PROBLEM REQUIREMENTS:
Would you please copy the part of the material below that opens with the line containing "c ← char_at path 1;" and closes with the line containing "if IsSeparator c then"? Copy it exactly, and only it.

EXERCISE MATERIAL:
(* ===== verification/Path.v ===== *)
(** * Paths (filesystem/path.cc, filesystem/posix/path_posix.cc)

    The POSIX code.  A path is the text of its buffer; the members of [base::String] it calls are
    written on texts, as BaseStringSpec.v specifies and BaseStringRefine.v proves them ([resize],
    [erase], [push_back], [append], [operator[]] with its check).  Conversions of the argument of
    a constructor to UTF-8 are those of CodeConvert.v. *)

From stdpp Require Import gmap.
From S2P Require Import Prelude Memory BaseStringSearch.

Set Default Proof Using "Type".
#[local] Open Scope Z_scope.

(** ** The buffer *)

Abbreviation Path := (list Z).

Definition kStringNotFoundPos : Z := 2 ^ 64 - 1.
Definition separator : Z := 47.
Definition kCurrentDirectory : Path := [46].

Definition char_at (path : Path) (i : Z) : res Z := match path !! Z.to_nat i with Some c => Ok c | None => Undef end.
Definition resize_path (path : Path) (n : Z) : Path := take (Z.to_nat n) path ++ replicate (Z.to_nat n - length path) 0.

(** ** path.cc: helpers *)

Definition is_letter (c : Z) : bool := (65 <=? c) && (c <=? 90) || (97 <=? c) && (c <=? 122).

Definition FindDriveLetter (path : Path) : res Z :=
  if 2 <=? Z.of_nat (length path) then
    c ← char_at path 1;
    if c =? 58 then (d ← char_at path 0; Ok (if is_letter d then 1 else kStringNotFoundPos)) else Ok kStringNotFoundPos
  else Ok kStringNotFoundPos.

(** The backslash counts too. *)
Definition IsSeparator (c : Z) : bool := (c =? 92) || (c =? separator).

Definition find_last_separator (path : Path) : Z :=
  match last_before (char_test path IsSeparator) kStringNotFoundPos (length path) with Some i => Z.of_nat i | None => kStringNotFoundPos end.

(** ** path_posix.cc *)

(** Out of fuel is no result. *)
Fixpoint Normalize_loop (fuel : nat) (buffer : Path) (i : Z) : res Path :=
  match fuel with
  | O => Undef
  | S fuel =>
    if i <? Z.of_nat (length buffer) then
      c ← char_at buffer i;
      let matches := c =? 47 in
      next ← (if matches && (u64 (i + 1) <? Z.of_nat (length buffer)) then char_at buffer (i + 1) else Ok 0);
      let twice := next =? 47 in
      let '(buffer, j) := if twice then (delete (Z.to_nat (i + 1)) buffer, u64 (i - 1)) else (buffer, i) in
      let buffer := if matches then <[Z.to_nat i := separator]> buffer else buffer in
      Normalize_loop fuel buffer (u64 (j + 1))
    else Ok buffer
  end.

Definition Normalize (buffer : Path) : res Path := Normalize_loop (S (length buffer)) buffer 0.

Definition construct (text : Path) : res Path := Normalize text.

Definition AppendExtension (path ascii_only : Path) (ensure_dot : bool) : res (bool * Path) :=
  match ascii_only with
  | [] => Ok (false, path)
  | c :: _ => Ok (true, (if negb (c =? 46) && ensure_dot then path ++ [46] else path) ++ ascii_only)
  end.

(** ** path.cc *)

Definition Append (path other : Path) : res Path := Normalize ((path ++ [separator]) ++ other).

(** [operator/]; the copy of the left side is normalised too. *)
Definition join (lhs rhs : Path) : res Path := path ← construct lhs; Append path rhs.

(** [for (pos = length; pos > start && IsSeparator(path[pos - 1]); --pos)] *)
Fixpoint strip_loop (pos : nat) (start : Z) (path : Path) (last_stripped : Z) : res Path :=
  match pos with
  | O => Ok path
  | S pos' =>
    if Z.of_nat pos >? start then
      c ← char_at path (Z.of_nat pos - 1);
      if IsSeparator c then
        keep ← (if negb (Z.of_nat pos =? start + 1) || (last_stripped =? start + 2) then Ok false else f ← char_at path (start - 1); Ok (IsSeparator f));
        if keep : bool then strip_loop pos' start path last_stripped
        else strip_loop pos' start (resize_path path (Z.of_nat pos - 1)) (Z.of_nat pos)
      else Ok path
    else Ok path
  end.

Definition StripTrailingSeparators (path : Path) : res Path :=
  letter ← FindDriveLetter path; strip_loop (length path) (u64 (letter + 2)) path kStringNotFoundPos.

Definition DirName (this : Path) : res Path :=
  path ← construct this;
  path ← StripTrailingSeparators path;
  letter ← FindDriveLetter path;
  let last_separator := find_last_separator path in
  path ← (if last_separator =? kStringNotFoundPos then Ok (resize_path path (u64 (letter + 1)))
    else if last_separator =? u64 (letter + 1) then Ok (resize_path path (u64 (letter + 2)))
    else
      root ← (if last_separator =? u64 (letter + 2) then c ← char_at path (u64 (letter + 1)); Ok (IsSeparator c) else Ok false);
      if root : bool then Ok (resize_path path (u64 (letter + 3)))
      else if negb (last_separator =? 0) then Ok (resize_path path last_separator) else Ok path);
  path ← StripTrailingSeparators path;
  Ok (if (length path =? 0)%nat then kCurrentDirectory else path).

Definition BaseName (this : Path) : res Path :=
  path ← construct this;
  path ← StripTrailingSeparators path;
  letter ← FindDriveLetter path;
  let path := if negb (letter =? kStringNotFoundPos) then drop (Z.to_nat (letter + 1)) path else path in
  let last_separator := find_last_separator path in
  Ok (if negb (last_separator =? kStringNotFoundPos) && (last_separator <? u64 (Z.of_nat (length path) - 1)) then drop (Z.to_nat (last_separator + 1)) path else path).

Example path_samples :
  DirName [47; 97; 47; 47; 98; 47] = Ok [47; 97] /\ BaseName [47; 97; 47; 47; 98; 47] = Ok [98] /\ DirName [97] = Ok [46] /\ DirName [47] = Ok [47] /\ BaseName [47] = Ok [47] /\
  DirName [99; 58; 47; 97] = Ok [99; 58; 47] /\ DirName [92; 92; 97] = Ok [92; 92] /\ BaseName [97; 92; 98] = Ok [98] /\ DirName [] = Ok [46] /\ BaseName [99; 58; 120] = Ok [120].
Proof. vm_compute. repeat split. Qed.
...
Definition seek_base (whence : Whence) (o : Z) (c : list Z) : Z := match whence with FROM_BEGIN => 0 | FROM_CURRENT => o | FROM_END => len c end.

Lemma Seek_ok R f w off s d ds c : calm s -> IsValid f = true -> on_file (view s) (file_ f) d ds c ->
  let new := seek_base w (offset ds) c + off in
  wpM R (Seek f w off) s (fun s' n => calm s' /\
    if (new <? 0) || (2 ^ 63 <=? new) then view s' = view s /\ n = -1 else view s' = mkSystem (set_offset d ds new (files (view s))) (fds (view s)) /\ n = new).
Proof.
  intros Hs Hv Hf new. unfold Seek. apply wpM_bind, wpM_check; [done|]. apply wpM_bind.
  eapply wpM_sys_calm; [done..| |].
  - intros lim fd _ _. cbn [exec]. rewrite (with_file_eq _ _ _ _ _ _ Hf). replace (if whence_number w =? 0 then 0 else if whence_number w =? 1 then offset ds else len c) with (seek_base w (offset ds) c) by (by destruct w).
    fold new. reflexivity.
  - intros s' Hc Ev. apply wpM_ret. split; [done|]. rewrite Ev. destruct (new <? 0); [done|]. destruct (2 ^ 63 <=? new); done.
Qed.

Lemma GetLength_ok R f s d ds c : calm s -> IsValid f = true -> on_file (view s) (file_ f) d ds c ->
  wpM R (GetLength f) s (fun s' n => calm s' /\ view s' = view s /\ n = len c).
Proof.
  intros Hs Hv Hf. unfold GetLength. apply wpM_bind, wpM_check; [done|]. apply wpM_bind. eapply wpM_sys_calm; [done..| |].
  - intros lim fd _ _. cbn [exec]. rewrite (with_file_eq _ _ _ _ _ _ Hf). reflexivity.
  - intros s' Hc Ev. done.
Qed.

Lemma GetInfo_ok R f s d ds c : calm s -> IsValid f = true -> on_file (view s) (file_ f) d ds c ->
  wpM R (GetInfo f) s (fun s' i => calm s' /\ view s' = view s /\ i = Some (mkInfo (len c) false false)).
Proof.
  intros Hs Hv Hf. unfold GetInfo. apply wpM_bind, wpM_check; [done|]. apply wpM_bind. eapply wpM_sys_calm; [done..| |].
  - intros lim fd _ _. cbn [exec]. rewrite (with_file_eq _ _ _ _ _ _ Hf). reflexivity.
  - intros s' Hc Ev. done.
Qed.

YOUR SOLUTION:
    c ← char_at path 1;
    if c =? 58 then (d ← char_at path 0; Ok (if is_letter d then 1 else kStringNotFoundPos)) else Ok kStringNotFoundPos
  else Ok kStringNotFoundPos.

(** The backslash counts too. *)
Definition IsSeparator (c : Z) : bool := (c =? 92) || (c =? separator).

Definition find_last_separator (path : Path) : Z :=
  match last_before (char_test path IsSeparator) kStringNotFoundPos (length path) with Some i => Z.of_nat i | None => kStringNotFoundPos end.

(** ** path_posix.cc *)

(** Out of fuel is no result. *)
Fixpoint Normalize_loop (fuel : nat) (buffer : Path) (i : Z) : res Path :=
  match fuel with
  | O => Undef
  | S fuel =>
    if i <? Z.of_nat (length buffer) then
      c ← char_at buffer i;
      let matches := c =? 47 in
      next ← (if matches && (u64 (i + 1) <? Z.of_nat (length buffer)) then char_at buffer (i + 1) else Ok 0);
      let twice := next =? 47 in
      let '(buffer, j) := if twice then (delete (Z.to_nat (i + 1)) buffer, u64 (i - 1)) else (buffer, i) in
      let buffer := if matches then <[Z.to_nat i := separator]> buffer else buffer in
      Normalize_loop fuel buffer (u64 (j + 1))
    else Ok buffer
  end.

Definition Normalize (buffer : Path) : res Path := Normalize_loop (S (length buffer)) buffer 0.

Definition construct (text : Path) : res Path := Normalize text.

Definition AppendExtension (path ascii_only : Path) (ensure_dot : bool) : res (bool * Path) :=
  match ascii_only with
  | [] => Ok (false, path)
  | c :: _ => Ok (true, (if negb (c =? 46) && ensure_dot then path ++ [46] else path) ++ ascii_only)
  end.

(** ** path.cc *)

Definition Append (path other : Path) : res Path := Normalize ((path ++ [separator]) ++ other).

(** [operator/]; the copy of the left side is normalised too. *)
Definition join (lhs rhs : Path) : res Path := path ← construct lhs; Append path rhs.

(** [for (pos = length; pos > start && IsSeparator(path[pos - 1]); --pos)] *)
Fixpoint strip_loop (pos : nat) (start : Z) (path : Path) (last_stripped : Z) : res Path :=
  match pos with
  | O => Ok path
  | S pos' =>
    if Z.of_nat pos >? start then
      c ← char_at path (Z.of_nat pos - 1);
      if IsSeparator c then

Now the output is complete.